--- About this task ---
Give back exactly the lines of the entries below from the line with "Definition load_with_path (d" to the line with "let '(log_gen, c2)", inclusive, and only those.
[Start of section]
(* ===== verification/Status.v ===== *)
(** * Persistent versions (src/kernel/lsm/version/status.rs, snapshot_gen of version/mod.rs)

    The current version with its log: every batch of edits is appended to the log as a
    bincode record before it is applied, the log is replaced by a snapshot from time to
    time, and a version is rebuilt from it at start. *)

From S2P Require Import Prelude Std Crates Iterator Io Log Config MemTable Scope BTreeTable Version.
From Stdlib Require Import ZArith Lia Strings.Byte Sorted.
From stdpp Require Import base list gmap sorting.

Set Default Goal Selector "!".

(** ** Edits on disk

    serde writes the value behind an [Arc<AtomicU32>] and builds a new one on reading. *)

Record RawScope := mkRawScope {
  rs_start : bytes;
  rs_end : bytes;
  rs_gen : Z;
  rs_seeks : option Z;
}.

Inductive RawEdit : Type :=
  | RawDelete (file : list Z * nat) (meta : TableMeta)
  | RawNew (file : list RawScope * nat) (index : nat) (meta : TableMeta).

Definition scope_to_raw (h : Seeks) (s : Scope) : RawScope :=
  {| rs_start := sc_start s; rs_end := sc_end s; rs_gen := sc_gen s;
     rs_seeks := match sc_allowed_seeks s with Some loc => h !! loc | None => None end |}.

Definition edit_to_raw (h : Seeks) (e : VersionEdit) : RawEdit :=
  match e with
  | DeleteFile file meta => RawDelete file meta
  | NewFile (scopes, level) index meta => RawNew (scope_to_raw h <$> scopes, level) index meta
  end.

Definition scope_of_raw (r : RawScope) (h : Seeks) : Scope * Seeks :=
  match rs_seeks r with
  | Some x => ({| sc_start := rs_start r; sc_end := rs_end r; sc_gen := rs_gen r;
                  sc_allowed_seeks := Some (length h) |}, h ++ [x])
  | None => ({| sc_start := rs_start r; sc_end := rs_end r; sc_gen := rs_gen r;
                sc_allowed_seeks := None |}, h)
  end.

Fixpoint scopes_of_raw (rs : list RawScope) (h : Seeks) : list Scope * Seeks :=
  match rs with
  | [] => ([], h)
  | r :: rs' =>
      let '(s, h1) := scope_of_raw r h in
      let '(ss, h2) := scopes_of_raw rs' h1 in (s :: ss, h2)
  end.

Definition edit_of_raw (r : RawEdit) (h : Seeks) : VersionEdit * Seeks :=
  match r with
  | RawDelete file meta => (DeleteFile file meta, h)
  | RawNew (rs, level) index meta =>
      let '(ss, h') := scopes_of_raw rs h in (NewFile (ss, level) index meta, h')
  end.

Fixpoint edits_of_raw (rs : list RawEdit) (h : Seeks) : list VersionEdit * Seeks :=
  match rs with
  | [] => ([], h)
  | r :: rs' =>
      let '(e, h1) := edit_of_raw r h in
      let '(es, h2) := edits_of_raw rs' h1 in (e :: es, h2)
  end.

(** ** The status *)

(** [vs_logs] holds the version logs other than the current one. *)
Record VersionStatus := mkVersionStatus {
  vs_version : Version;
  vs_ver_log_writer : LogWriter * Z;
  vs_logs : Dir;
  vs_edit_approximate_count : nat;
  vs_chan : CleanChan;
}.

Section status.
Context `{IE : IntegerEncoding} {CRC : Crc32} {IT : Itertools} {BC : Bincode (list RawEdit)}.

(** *** Opening *)

Definition snapshot_gen (d : Dir) (c : Counters) : KernelResult (Z * Dir * Counters) :=
  match reverse (sorted_gen_list d) with
  | new_snapshot :: old_snapshot :: _ =>
      let? d' := io_clean d new_snapshot in Ok (old_snapshot, d', c)
  | [snapshot] => Ok (snapshot, d, c)
  | [] => let '(gen, c') := gen_create c in Ok (gen, d, c')
  end.

(** The closure [load_with_path] decodes records with. *)
Definition decode_version_record (bs : bytes) (records : list RawEdit)
    : KernelResult (list RawEdit) :=
  let? edits := ok_or (deserialize bs) SerdeBinCode in Ok (records ++ edits).

(** [None]: reading the log does not return.  The loader of tables is opened by the
    caller; the cleaner task starts with the channel it is given here. *)
Definition load_with_path (d : Dir) (c : Counters)
    : option (KernelResult (VersionStatus * Seeks * Counters)) :=
  match snapshot_gen d c with
  | Err e => Some (Err e)
  | Panic => Some Panic
  | Ok (gen, d1, c1) =>
      let '(log_gen, c2) := log_reload_gen d1 (Some gen) c1 in
      match log_load (one_chunk (file_content d1 log_gen)) decode_version_record [] with
      | None => None
      | Some (Err e) => Some (Err e)
      | Some Panic => Some Panic
      | Some (Ok raw_logs) =>
          let '(version_logs, h) := edits_of_raw raw_logs [] in
          Some (let? (version, ch) := load_from_log version_logs chan_new in
                let '(writer, _) := log_seek_end (log_loader_writer d1 log_gen) in
                Ok ({| vs_version := version; vs_ver_log_writer := (writer, log_gen);
                       vs_logs := delete log_gen d1;
                       vs_edit_approximate_count := length version_logs;
                       vs_chan := ch |}, h, c2))
      end
  end.

(** *** Edits *)

Definition set_writer (vs : VersionStatus) (w : LogWriter * Z) (logs : Dir) : VersionStatus :=
  {| vs_version := vs_version vs; vs_ver_log_writer := w; vs_logs := logs;
     vs_edit_approximate_count := vs_edit_approximate_count vs; vs_chan := vs_chan vs |}.

Definition write_snap_shot (vs : VersionStatus) (h : Seeks) (c : Counters)
    : KernelResult (VersionStatus * Counters) :=
  let '(new_gen, c') := gen_create c in
  let '(old_writer, old_gen) := vs_ver_log_writer vs in
  let logs := <[old_gen := sk_content (lw_dst old_writer)]> (vs_logs vs) in
  let new_writer := log_loader_writer logs new_gen in
  let snap_shot_version_edits := edit_to_raw h <$> to_vec_edit (vs_version vs) in
  let? (_, w) := add_record new_writer (serialize snap_shot_version_edits) in
  let? logs' := io_clean logs old_gen in
  Ok (set_writer vs (w, new_gen) logs', c').

Definition log_and_apply (vs : VersionStatus) (h : Seeks) (c : Counters)
    (vec_version_edit : list VersionEdit) (snapshot_threshold : nat)
    : KernelResult (VersionStatus * Counters) :=
  let? (vs1, c1) :=
    if decide (snapshot_threshold ≤ vs_edit_approximate_count vs) then write_snap_shot vs h c
    else Ok ({| vs_version := vs_version vs; vs_ver_log_writer := vs_ver_log_writer vs;
                vs_logs := vs_logs vs;
                vs_edit_approximate_count := vs_edit_approximate_count vs + 1;
                vs_chan := vs_chan vs |}, c) in
  let '(writer, gen) := vs_ver_log_writer vs1 in
  let? (_, w) := add_record writer (serialize (edit_to_raw h <$> vec_version_edit)) in
  let? (version, ch) := version_apply (vs_version vs) vec_version_edit (vs_chan vs1) in
  Ok ({| vs_version := version; vs_ver_log_writer := (w, gen); vs_logs := vs_logs vs1;
         vs_edit_approximate_count := vs_edit_approximate_count vs1; vs_chan := ch |}, c1).

(** The files on disk. *)
Definition status_files (vs : VersionStatus) : Dir :=
  <[(vs_ver_log_writer vs).2 := sk_content (lw_dst (vs_ver_log_writer vs).1)]> (vs_logs vs).
End status.

(** ** Levels up to seek counters *)

Definition strip (s : Scope) : Scope :=
  {| sc_start := sc_start s; sc_end := sc_end s; sc_gen := sc_gen s; sc_allowed_seeks := None |}.

Definition strip_levels (slice : LevelSlice) : LevelSlice :=
  (λ l : list Scope, strip <$> l) <$> slice.

Definition strip_edit (e : VersionEdit) : VersionEdit :=
  match e with
  | DeleteFile file meta => DeleteFile file meta
  | NewFile (scopes, level) index meta => NewFile (strip <$> scopes, level) index meta
  end.

Lemma scopes_of_raw_strip h ss h' :
  strip <$> (scopes_of_raw (scope_to_raw h <$> ss) h').1 = strip <$> ss.
Proof.
  revert h'. induction ss as [|s ss IH]; intros h'; [done|].
  cbn [fmap list_fmap scopes_of_raw]. destruct (scope_of_raw (scope_to_raw h s) h') as [s' h1] eqn:E.
  specialize (IH h1). change (list_fmap Scope RawScope) with (fmap (M:=list) (A:=Scope) (B:=RawScope)).
  destruct (scopes_of_raw _ h1) as [ss' h2]. cbn in *.
  f_equal; [|done]. unfold scope_of_raw in E. by destruct (rs_seeks _); simplify_eq/=.
Qed.
(* ===== verification/Compactor.v ===== *)
(** * Compaction (src/kernel/lsm/compactor.rs, data_sharding of lsm/mod.rs)

    Flushing the memory table into a table of level 0 (minor compaction) and merging
    tables of a level into the next one (major compaction).  Tables are created through
    the interface [TableBuilder], with its law, so that the theorems hold for every kind
    of table. *)

From S2P Require Import Prelude Std Crates Iterator Io Log Config MemTable.
From S2P Require Import Scope BTreeTable Version Status.
From Stdlib Require Import ZArith Lia Strings.Byte Sorted.
From stdpp Require Import base list gmap sorting.

Set Default Goal Selector "!".

(** ** Building tables *)

Class TableBuilder (T : Type) := build_table :
  TableType → Z → list KeyValue → nat → KernelResult T.

(** [buildable] is what the format of the table can hold. *)
Class TableBuilderLaws (T : Type) `{Table T} `{TableBuilder T} := {
  buildable : TableType → Z → list KeyValue → nat → Prop;
  build_table_holds tp gen data level : ksorted data → data ≠ [] → buildable tp gen data level →
    ∃ t, build_table tp gen data level = Ok t ∧ table_holds t data ∧ table_gen t = gen;
}.

#[global] Instance btree_builder : TableBuilder BTreeTable :=
  λ _ gen data level, Ok (btree_table_new level gen data).

#[global] Instance btree_builder_laws : TableBuilderLaws BTreeTable.
Proof.
  refine {| buildable _ _ _ _ := True |}. intros tp gen data level Hs _ _. eexists.
  split_and!; [done|by apply btree_table_holds|done].
Defined.

(** ** Cutting data into tables *)

(** [slice[i].1.push(kv)] *)
Definition shard_push (i : nat) (kv : KeyValue) (slice : list (Z * list KeyValue))
    : list (Z * list KeyValue) :=
  alter (λ s : Z * list KeyValue, (s.1, s.2 ++ [kv])) i slice.

(** The [while] loop for one shard; the data is popped in order. *)
Fixpoint shard_while (i part_size file_size data_len : nat) (data : list KeyValue)
    (slice : list (Z * list KeyValue)) : list KeyValue * list (Z * list KeyValue) :=
  match data with
  | [] => ([], slice)
  | kv :: rest =>
      let data_len' := data_len + key_value_bytes_len kv in
      if decide (file_size ≤ data_len' ∧ i < part_size - 1) then (rest, shard_push (i + 1) kv slice)
      else shard_while i part_size file_size data_len' rest (shard_push i kv slice)
  end.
[End of section]
--- Exercise result ---
Definition load_with_path (d : Dir) (c : Counters)
    : option (KernelResult (VersionStatus * Seeks * Counters)) :=
  match snapshot_gen d c with
  | Err e => Some (Err e)
  | Panic => Some Panic
  | Ok (gen, d1, c1) =>
      let '(log_gen, c2) := log_reload_gen d1 (Some gen) c1 in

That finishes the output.